Reimbursements from your flexible spending account (FSA) can be requested as often as you incur a qualified expense. Expenses must be incurred during the plan year and the reimbursement must be requested before the end of the run-out period (or grace period if applicable).

What happens if I have money remaining in my account at the end of the year?

On October 31, 2013, the U.S. Department of Treasury changed the policy on remaining funds in flexible spending accounts. You are now able to roll over remaining flexible spending account (FSA) funds into your next plan year up to $500.00 if your employer allows. This rollover means participation in an FSA is much less risky. This gives you more flexibility to spend your FSA money when you need it. You can use it for necessary out-of-pocket healthcare expenses, rather than feeling pressured to shop last minute and potentially spend unnecessarily at the end of the year.

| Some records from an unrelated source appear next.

(** Nothing is left that cannot be found once no client has a handle. *)
Lemma unheld_detached i sh an hd : shard_rel (V := V) (D := D) i sh an hd → held an.1 = [] → detached an.1 = [].
Proof.
  intros ([[_ _ _ _ [_ _ _ Hdet _ _ _]] _] & _) Hh. destruct (detached an.1) as [|y o]; [done|].
  specialize (Hdet y.1 ltac:(by left)). rewrite Hh in Hdet. by apply elem_of_nil in Hdet.
Qed.
End Books.

(** ** Single operations *)

Section Operations.
Context {V D : Type}.
Abbreviation Spec := (Spec V D).
Implicit Types (l : list (Spec * nat)) (c : ShardedLRUCache (V := V) (D := D)).

Lemma client_held c hs l : client_rel (c, hs) l → hs = held ∘ fst <$> l.
Proof.
  intros HR. apply list_eq. intros i. rewrite list_lookup_fmap. destruct (decide (i < Z.to_nat kNumShards)%nat) as [Hi|Hi].
  - destruct (client_lookup _ _ i HR Hi) as (sh & an & hd & _ & E2 & E3 & (_ & _ & -> & _)). cbn in E3. by rewrite E2, E3.
  - destruct HR as [_ H2 H3 _]. cbn in H2. rewrite !lookup_ge_None_2 by lia. done.
Qed.

Lemma Lookup_shard c key h c' : Lookup c key = Some (Some h, c') → h.1 = Shard (HashSlice key).
Proof.
  unfold Lookup. destruct (on_shard _ _ _ _) as [[[x|] c1]|]; cbn [mbind option_bind]; [|done|done].
  intros Heq. apply (inj Some) in Heq. apply pair_eq in Heq as [Heq _]. by apply (inj Some) in Heq as <-.
Qed.

Lemma Insert_shard c key v ch d h c' : Insert c key v ch d = Some (h, c') → h.1 = Shard (HashSlice key).
Proof.
  unfold Insert. destruct (on_shard _ _ _ _) as [[x c1]|]; cbn [mbind option_bind]; [|done].
  intros Heq. apply (inj Some) in Heq. by apply pair_eq in Heq as [<- _].
Qed.

Lemma alter_held (x : nat) i a n a' n' l :
  l !! i = Some (a, n) → alter (cons x) i (held ∘ fst <$> l) = held ∘ fst <$> <[i := (a', n')]> l → held a' = x :: held a.
Proof.
  intros Ei Heq. apply (f_equal (lookup i)) in Heq. rewrite list_lookup_alter_eq, !list_lookup_fmap, Ei in Heq.
  rewrite list_lookup_insert_eq in Heq by by eapply lookup_lt_Some. cbn in Heq. by injection Heq as ->.
Qed.

Lemma Lookup_ok c l key a n o a' :
  client_rel (c, held ∘ fst <$> l) l → l !! Shard (HashSlice key) = Some (a, n) → zlen (held a) + 1 < 2 ^ 31 →
  spec_Lookup key (HashSlice key) a = (o, a') →
  ∃ c', Lookup c key = Some ((λ x, (Shard (HashSlice key), x.1)) <$> o, c') ∧
    client_rel (c', held ∘ fst <$> <[Shard (HashSlice key) := (a', n)]> l) (<[Shard (HashSlice key) := (a', n)]> l).
Proof.
  intros HR Ei Hfit Ho.
  destruct (client_call_Lookup c _ l key (match o with Some x => Some (e_value x.2) | None => None end)
    (<[Shard (HashSlice key) := (a', n)]> l) HR) as ([c' hs'] & Ec & HR').
  { cbn [spec_call]. cbn zeta. rewrite Ei. cbn [mbind option_bind]. by rewrite decide_True, Ho by done. }
  pose proof (client_held _ _ _ HR') as Hh. subst hs'. cbn [cache_call] in Ec.
  destruct (Lookup c key) as [[[h|] c1]|] eqn:EL; [| |done]; cbn [mbind option_bind] in Ec.
  - destruct (Value c1 h) as [v|]; [|done]. cbn [mbind option_bind] in Ec. apply (inj Some) in Ec.
    apply pair_eq in Ec as [Er Ec]. apply pair_eq in Ec as [-> Eh]. destruct o as [x|]; [|done].
    pose proof (Lookup_shard _ _ _ _ EL) as Hh1. rewrite Hh1 in Eh. apply (alter_held _ _ _ _ _ _ _ Ei) in Eh.
    assert (held a' = x.1 :: held a) as Hx.
    { unfold spec_Lookup in Ho. destruct (find_entry key (HashSlice key) a) as [y|]; [|done].
      apply pair_eq in Ho as [Hy <-]. by apply (inj Some) in Hy as ->. }
    rewrite Hx in Eh. exists c'. split; [|done]. cbn. rewrite <- Hh1. apply (inj2 cons) in Eh as [-> _]. by destruct h.
  - apply (inj Some) in Ec. apply pair_eq in Ec as [Er Ec]. apply pair_eq in Ec as [-> _].
    destruct o as [x|]; [done|]. by exists c'.
Qed.

Lemma Insert_ok c l key v ch d a n :
  client_rel (c, held ∘ fst <$> l) l → l !! Shard (HashSlice key) = Some (a, n) → fits a ch →
  let e := {| e_key := key; e_hash := HashSlice key; e_value := v; e_charge := ch; e_deleter := d |} in
  let l' := <[Shard (HashSlice key) := (spec_Insert n e a, S n)]> l in
  ∃ c', Insert c key v ch d = Some ((Shard (HashSlice key), n), c') ∧ client_rel (c', held ∘ fst <$> l') l'.
Proof.
  intros HR Ei Hfit e l'. destruct (client_call_Insert c _ l key v ch d (Some v) l' HR) as ([c' hs'] & Ec & HR').
  { cbn [spec_call]. cbn zeta. rewrite Ei. cbn [mbind option_bind]. by rewrite decide_True by done. }
  pose proof (client_held _ _ _ HR') as Hh. subst hs'. cbn [cache_call] in Ec.
  destruct (Insert c key v ch d) as [[h c1]|] eqn:EL; [|done]; cbn [mbind option_bind] in Ec.
  destruct (Value c1 h); [|done]. cbn [mbind option_bind] in Ec. apply (inj Some) in Ec.
  apply pair_eq in Ec as [_ Ec]. apply pair_eq in Ec as [-> Eh].
  pose proof (Insert_shard _ _ _ _ _ _ _ EL) as Hh1. rewrite Hh1 in Eh. apply (alter_held _ _ _ _ _ _ _ Ei) in Eh.
  rewrite held_Insert in Eh. exists c'. split; [|done]. rewrite <- Hh1. apply (inj2 cons) in Eh as [-> _]. by destruct h.
Qed.

Lemma Erase_ok c l key a n :
  client_rel (c, held ∘ fst <$> l) l → l !! Shard (HashSlice key) = Some (a, n) →
  let l' := <[Shard (HashSlice key) := (take_out key (HashSlice key) a, n)]> l in
  ∃ c', Erase c key = Some c' ∧ client_rel (c', held ∘ fst <$> l') l'.
Proof.
  intros HR Ei l'. destruct (client_call_Erase c _ l key None l' HR) as ([c' hs'] & Ec & HR').
  { cbn [spec_call]. cbn zeta. rewrite Ei. done. }
  pose proof (client_held _ _ _ HR') as Hh. subst hs'. cbn [cache_call] in Ec.
  destruct (Erase c key) as [c1|]; [|done]; cbn [mbind option_bind] in Ec. apply (inj Some) in Ec.
  apply pair_eq in Ec as [_ Ec]. apply pair_eq in Ec as [-> _]. by exists c'.
Qed.

Lemma Release_ok c l i j x a n :
  client_rel (c, held ∘ fst <$> l) l → l !! i = Some (a, n) → held a !! j = Some x →
  let l' := <[i := (spec_Release j a, n)]> l in
  ∃ c', Release c (i, x) = Some c' ∧ client_rel (c', held ∘ fst <$> l') l'.
Proof.
  intros HR Ei Ej l'. destruct (client_call_Release c _ l i j None l' HR) as ([c' hs'] & Ec & HR').
  { cbn [spec_call]. by rewrite Ei. }
  pose proof (client_held _ _ _ HR') as Hh. subst hs'. cbn [cache_call] in Ec.
  rewrite list_lookup_fmap, Ei in Ec. cbn [fmap option_fmap option_map compose fst mbind option_bind] in Ec. rewrite Ej in Ec.
  destruct (Release c (i, x)) as [c1|]; [|done]; cbn [mbind option_bind] in Ec. apply (inj Some) in Ec.
  apply pair_eq in Ec as [_ Ec]. apply pair_eq in Ec as [-> _]. by exists c'.
Qed.
End Operations.

(** Every value that is inserted into the cache is given to its deleter
    exactly once. After any series of calls, what the deleters were called with
    and the entries in memory together are what was inserted, each as often as it
    was; an entry whose handle a client has is among those in memory; and once all
    handles are released, the destructor of the cache is defined and has then
    given the rest to their deleters, with their keys. *)
Theorem Cache_deletes_once {V D : Type} capacity (cs : list (CacheCall V D)) rs l :
  spec_calls cs (new_specs capacity) = Some (rs, l) →
  ∃ c hs, cache_calls cs (NewLRUCache capacity, replicate (Z.to_nat kNumShards) []) = Some (rs, (c, hs)) ∧
    deletions c ++ concat (gone_entries ∘ entries ∘ fst <$> l) ≡ₚ inserted cs ∧
    (∀ i hd an x, hs !! i = Some hd → l !! i = Some an → x ∈ hd → x ∈ (entries an.1).*1) ∧
    (Forall (λ hd, hd = []) hs → ∃ c', delete_ShardedLRUCache c = Some c' ∧ deletions c' ≡ₚ inserted cs).
Proof.
  intros E. pose proof (new_client_rel (V := V) (D := D) capacity) as HR0.
  destruct (client_calls_rel _ _ _ _ _ HR0 E) as ([c hs] & E' & HR). exists c, hs. split; [done|].
  pose proof (spec_calls_ledgers _ _ _ _ _ HR0 E) as HL.
  assert (ledgers (V := V) (D := D) (new_specs capacity) = []) as H0 by done. rewrite H0, app_nil_r in HL.
  pose proof (client_deletions _ _ _ HR) as Hd. split; [|split].
  - rewrite Hd, HL. clear. unfold ledgers. induction l as [|an l IH]; [done|]. cbn. rewrite <- IH. unfold ledger. solve_Permutation.
  - intros i hd an x E1 E2 Hx. destruct (client_lookup _ _ i HR) as (sh & an' & hd' & _ & E2' & E3 & Hrel).
    { rewrite <- (cr_specs _ _ HR). by eapply lookup_lt_Some. }
    cbn in E3. assert (an' = an) as -> by congruence. assert (hd' = hd) as -> by congruence.
    pose proof Hrel as (_ & _ & Hh & _). rewrite Hh in Hx. apply shard_entries in Hrel as (_ & _ & _ & Hin & _). by apply Hin.
  - intros Hall.
    assert (Hnone : Forall (λ an, held an.1 = [] ∧ detached an.1 = []) l).
    { apply list.Forall_lookup. intros i an E2. destruct (client_lookup _ _ i HR) as (sh & an' & hd & _ & E2' & E3 & Hrel).
      { rewrite <- (cr_specs _ _ HR). by eapply lookup_lt_Some. }
      cbn in E3. assert (an' = an) as -> by congruence. rewrite list.Forall_lookup in Hall. pose proof (Hall i hd E3) as ->.
      pose proof Hrel as (_ & _ & Hh & _). split; [done|]. by eapply unheld_detached. }
    destruct (delete_ShardedLRUCache_spec c hs l HR) as (c' & Ec & Hc); [by eapply list.Forall_impl; [exact Hnone|intros an []]|].
    exists c'. split; [done|]. rewrite Hc, HL. unfold ledgers, ledger, entries. clear - Hnone.
    induction Hnone as [|an l [_ Hdet] _ IH]; [done|]. cbn. by rewrite Hdet, app_nil_r, IH.
Qed.

Lemma Cache_deletes_once_witness :
  let cs := [CallInsert (str "a") 1 1 tt; CallInsert (str "a") 2 1 tt; CallLookup (str "a"); CallErase (str "a");
    CallRelease 12 0; CallRelease 12 0; CallRelease 12 0] in
  ∃ rs c hs c', cache_calls cs (NewLRUCache 100, replicate (Z.to_nat kNumShards) []) = Some (rs, (c, hs)) ∧
    delete_ShardedLRUCache c = Some c' ∧ deletions c' ≡ₚ [(tt, str "a", 1); (tt, str "a", 2)].
Proof.
  intros cs. destruct (spec_calls cs (new_specs 100)) as [[rs l]|] eqn:E; [|by vm_compute in E].
  destruct (Cache_deletes_once 100 cs rs l E) as (c & hs & Ec & _ & _ & H). exists rs, c, hs.
  destruct H as (c' & Hc & Hd).
  - assert (hs = match cache_calls cs (NewLRUCache 100, replicate (Z.to_nat kNumShards) []) with Some (_, (_, hs)) => hs | None => [[0%nat]] end) as ->
      by (by rewrite Ec).
    apply (bool_decide_eq_true_1 (Forall (λ hd : list nat, hd = []) _)). vm_compute. reflexivity.
  - exists c'. split; [done|]. split; [exact Hc|exact Hd].
Defined.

Can I change my election or stop contributing money to my FSA at any time during the plan year?

Federal regulations state that once you have enrolled in an FSA, you cannot change your election amount unless you have a qualifying life event. Your employer can give you a list of permitted change events.

How much will I really save in taxes by contributing to an FSA?

Generally, contributions you make to your FSA are not subject to federal or social security taxes. In most instances, there are no state taxes taken out either. The amount you may save depends upon:

• The amount you put into your FSA
• The tax percentage you would normally pay on that money (tax bracket)

Let’s say you want $2,000 taken out of your paycheck this year to put into your FSA. The money you direct to your FSA is taken out of your check before taxes are taken out. That reduces your taxable income by $2,000.
Let’s say you normally pay 30 percent in federal, social security and state taxes on your income. In this example, you would enjoy a tax savings of 30 percent of the $2,000. In other words, you could get a $600 tax savings on the $2,000 you directed to your FSA. Plus if allowed, the new rollover feature assures that any unused balance up to $500 will still be there for you in the next plan year.